What does it take to create an environment where entrepreneurship and innovation can flourish ? Why are some places better at creating them?
In Entrepreneurial Ecosystems and Growth Oriented Entrepreneurship Prof. Colin Mason and Dr. Ross Brown identify a key phenomenon they name “entrepreneurial recycling.” Through it, cashed-out entrepreneurs reinvest their time, money and successful expertise to support new entrepreneurial activity.
While investment dollars might accelerate the growth of already successful firms, they can’t act as a substitute to the leadership of an experienced entrepreneur in the birth of a new venture. Mason and Brown attribute the high growth of Ottawa’s tech cluster in the 1970s and 1980s to local entrepreneur Terry Matthews and not venture funding.
Brown and Lee’s 2014 report An Examination of Funding Issues Confronting High Growth SMEs in the UK noted that less than 5% of growth-oriented firms were funded by venture capital.
The Kauffman Foundation’s 2012 study The Ascent of America’s High Growth Companies: An Analysis Of The Geography Of Entrepreneurship, Kansas City found very few had raised angel or venture capital funding. Most firms were initially funded through a combination of self-financing, loans from family and friends, and bootstrapping.
Brad Feld’s breakthrough book Startup Communities: Building an Entrepreneurial Ecosystem in Your City categorizes all the stakeholders in an entrepreneurial ecosystem into two main groups: feeders and leaders. Survival requires both but it’s critical that entrepreneurs lead the ecosystem. Despite commonly held belief, it’s not pools of available capital that is key to growing an entrepreneurial ecosystem, it’s having proven entrepreneurs reinvest their time, energy and capital back into the community.
An open ecosystem is one that readily accepts new members, shares information between its members and supports diversity in its membership. This is key in both short term and long term health of an entrepreneurial ecosystem.
Boston and Silicon Valley were similar technology hotbeds in the 1980s. Later, though, Silicon Valley vastly outpaced Boston. In her PhD study, Regional Advantage: Culture and Competition in Silicon Valley and Route 128, Annalee Saxenian researched why that was and came to the conclusion that the horizontal exchange of information across and in between companies was the key differentiating factor.

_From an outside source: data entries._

(** ** User memory *)

(** The bytes [l] stored from address [a] on. *)
Definition put_list (m : gmap Z Z) (a : Z) (l : list Z) : gmap Z Z :=
  fst (foldl (fun '(m, a) v => (<[u32 a := u8 v]> m, a + 1)) (m, a) l).
Lemma put_list_addr (m : gmap Z Z) a l :
  snd (foldl (fun '(m, a) v => (<[u32 a := u8 v]> m, a + 1)) (m, a) l) = a + Z.of_nat (length l).
Proof. revert m a. induction l as [|v l IH]; intros m a; cbn [foldl length]; [cbn; lia|]. rewrite IH. lia. Qed.
Lemma put_list_app m a l1 l2 : put_list m a (l1 ++ l2) = put_list (put_list m a l1) (a + Z.of_nat (length l1)) l2.
Proof.
  unfold put_list. rewrite foldl_app. pose proof (put_list_addr m a l1) as Ha.
  destruct (foldl _ (m, a) l1) as [m1 a1]. cbn in Ha |- *. by rewrite Ha.
Qed.
Lemma put_list_snoc m a l v : put_list m a (l ++ [v]) = <[u32 (a + Z.of_nat (length l)) := u8 v]> (put_list m a l).
Proof. by rewrite put_list_app. Qed.
Lemma u32_apart a i j : 0 <= i < 2 ^ 32 -> 0 <= j < 2 ^ 32 -> u32 (a + i) = u32 (a + j) -> i = j.
Proof. unfold u32. intros Hi Hj H. change (2 ^ 32) with 4294967296 in *. dlia. Qed.
Lemma put_list_lookup m a l i v : Z.of_nat (length l) <= 2 ^ 32 -> l !! i = Some v ->
  put_list m a l !! u32 (a + Z.of_nat i) = Some (u8 v).
Proof.
  revert i v. induction l as [|w l IH] using rev_ind; intros i v Hlen Hi; [done|].
  rewrite length_app in Hlen. cbn in Hlen. rewrite put_list_snoc.
  apply lookup_app_Some in Hi as [Hi|[Hge Hi]].
  - rewrite lookup_insert_ne; [apply IH; [lia|done]|]. apply lookup_lt_Some in Hi.
    intros E%u32_apart; lia.
  - apply list_lookup_singleton_Some in Hi as [Hi <-]. replace i with (length l) by lia. apply lookup_insert_eq.
Qed.
Lemma put_list_other m a l b : (forall i, 0 <= i < Z.of_nat (length l) -> b <> u32 (a + i)) -> put_list m a l !! b = m !! b.
Proof.
  induction l as [|w l IH] using rev_ind; intros H; [done|]. rewrite length_app in H. cbn in H.
  rewrite put_list_snoc, lookup_insert_ne; [apply IH; intros; apply H; lia|]. apply not_eq_sym, H. lia.
Qed.
Definition with_umem (s : fs) (m : gmap Z Z) : fs := s <| kern := (kern s) <| umem := m |> |>.
Lemma put_list_user s a l : Z.of_nat (length l) <= 2 ^ 32 ->
  user_bytes (kern (with_umem s (put_list (umem (kern s)) a l))) a (Z.of_nat (length l)) = map u8 l.
Proof.
  intros Hlen. apply list_eq. intros i. unfold user_bytes. change (map ?f ?x) with (f <$> x). rewrite !list_lookup_fmap.
  destruct (l !! i) as [v|] eqn:Ev.
  - pose proof (lookup_lt_Some _ _ _ Ev). rewrite lookup_seqZ_lt by lia. cbn [fmap option_fmap option_map].
    change (umem (kern (with_umem s ?m))) with m. rewrite Z.add_0_l, (put_list_lookup _ _ _ _ v) by done.
    change (default 0 (Some (u8 v))) with (u8 v). by rewrite (u8_id (u8 v)) by apply u8_range.
  - apply lookup_ge_None in Ev. rewrite lookup_seqZ_ge by lia. done.
Qed.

The porous boundaries between leading Silicon Valley companies stood in stark contrast to the closed-loop and autocratic companies in Boston.
Richard Florida’s pioneering Rise of the Creative Class argues that tolerance exhibited by the community at large is a key factor in becoming a hub of creativity and innovation. His research links a large gay population to a metropolitan area’s high-technology success.
In Startup Communities: Building an Entrepreneurial Ecosystem in Your City Brad Feld cites the importance of a start-up community as one of the key factors of its success. It should be diverse enough to including all kinds of entrepreneurs from the just emerging to the most experienced. In their Think Locally Act Locally Report The Kauffman Institute points to the importance in having a heterogeneous composition of programs that appeal to a variety of different levels and types of entrepreneurs.
Tech City UK exemplifies initiative that encompasses a number of different programs that support a wide range of entrepreneurs and digital businesses. Their Digital Business Academy provides expert digital business courses to anyone in the UK. Their Future Fifty program offers concierge-style help to qualified high-growth businesses. Recently they launched Tech Nation Visa scheme to attract and secure top talent from outside the EU.
Start-ups are risky, so access to affordable working and living space is key to nurturing an entrepreneurial ecosystem. However it isn’t just space that is needed. A high entrepreneurial density in the ecosystem is advantageous as it can act to build momentum for existing players, provide access points for new members and boost information sharing.
Also equally as important as the physical space is the culture which permeates it and surrounds it. A creative “can-do” culture that encourages mutual assistance.
The move of entrepreneurial centres from suburban enclaves to urban environments is a recent trend. As of 2016, Paris hosts the world’s largest digital business incubator – 1000 innovative start-ups – in the city’s centre.
Having this many entrepreneurs congregated in a particular area can be a powerful phenomenon as it helps to connect the community creating multiple formal and informal encounters on a regular basis that can lead to information sharing and community ties strengthened.
Michael Storper and Anthony J. Venables highlight local awareness in Buzz: face-to-face contact and the urban economy. They call buzz “the information and communication ecology created by face-to-face contacts, co-presence and co-location of people and firms within the same place or region.”
Entrepreneurial density can also help to create economies of scale for specialized services and talent pools needed to grow companies.
Locating these spaces in urban settings enables easy access to what Richard Florida labels street-level culture: Environments that promote a variety of participatory and experiential activities through sidewalk cafes, musicians, galleries and bistros. Florida’s view shows up in the rankings of NomadList, a popular website that helps creatives choose where to work.
Understanding best practices in fostering entrepreneurial ecosystems helps reveal the participatory and democratizing potential of technology. In turn, that can lead to widespread adoption of digital technologies and services accompanied by a global surge in economic development.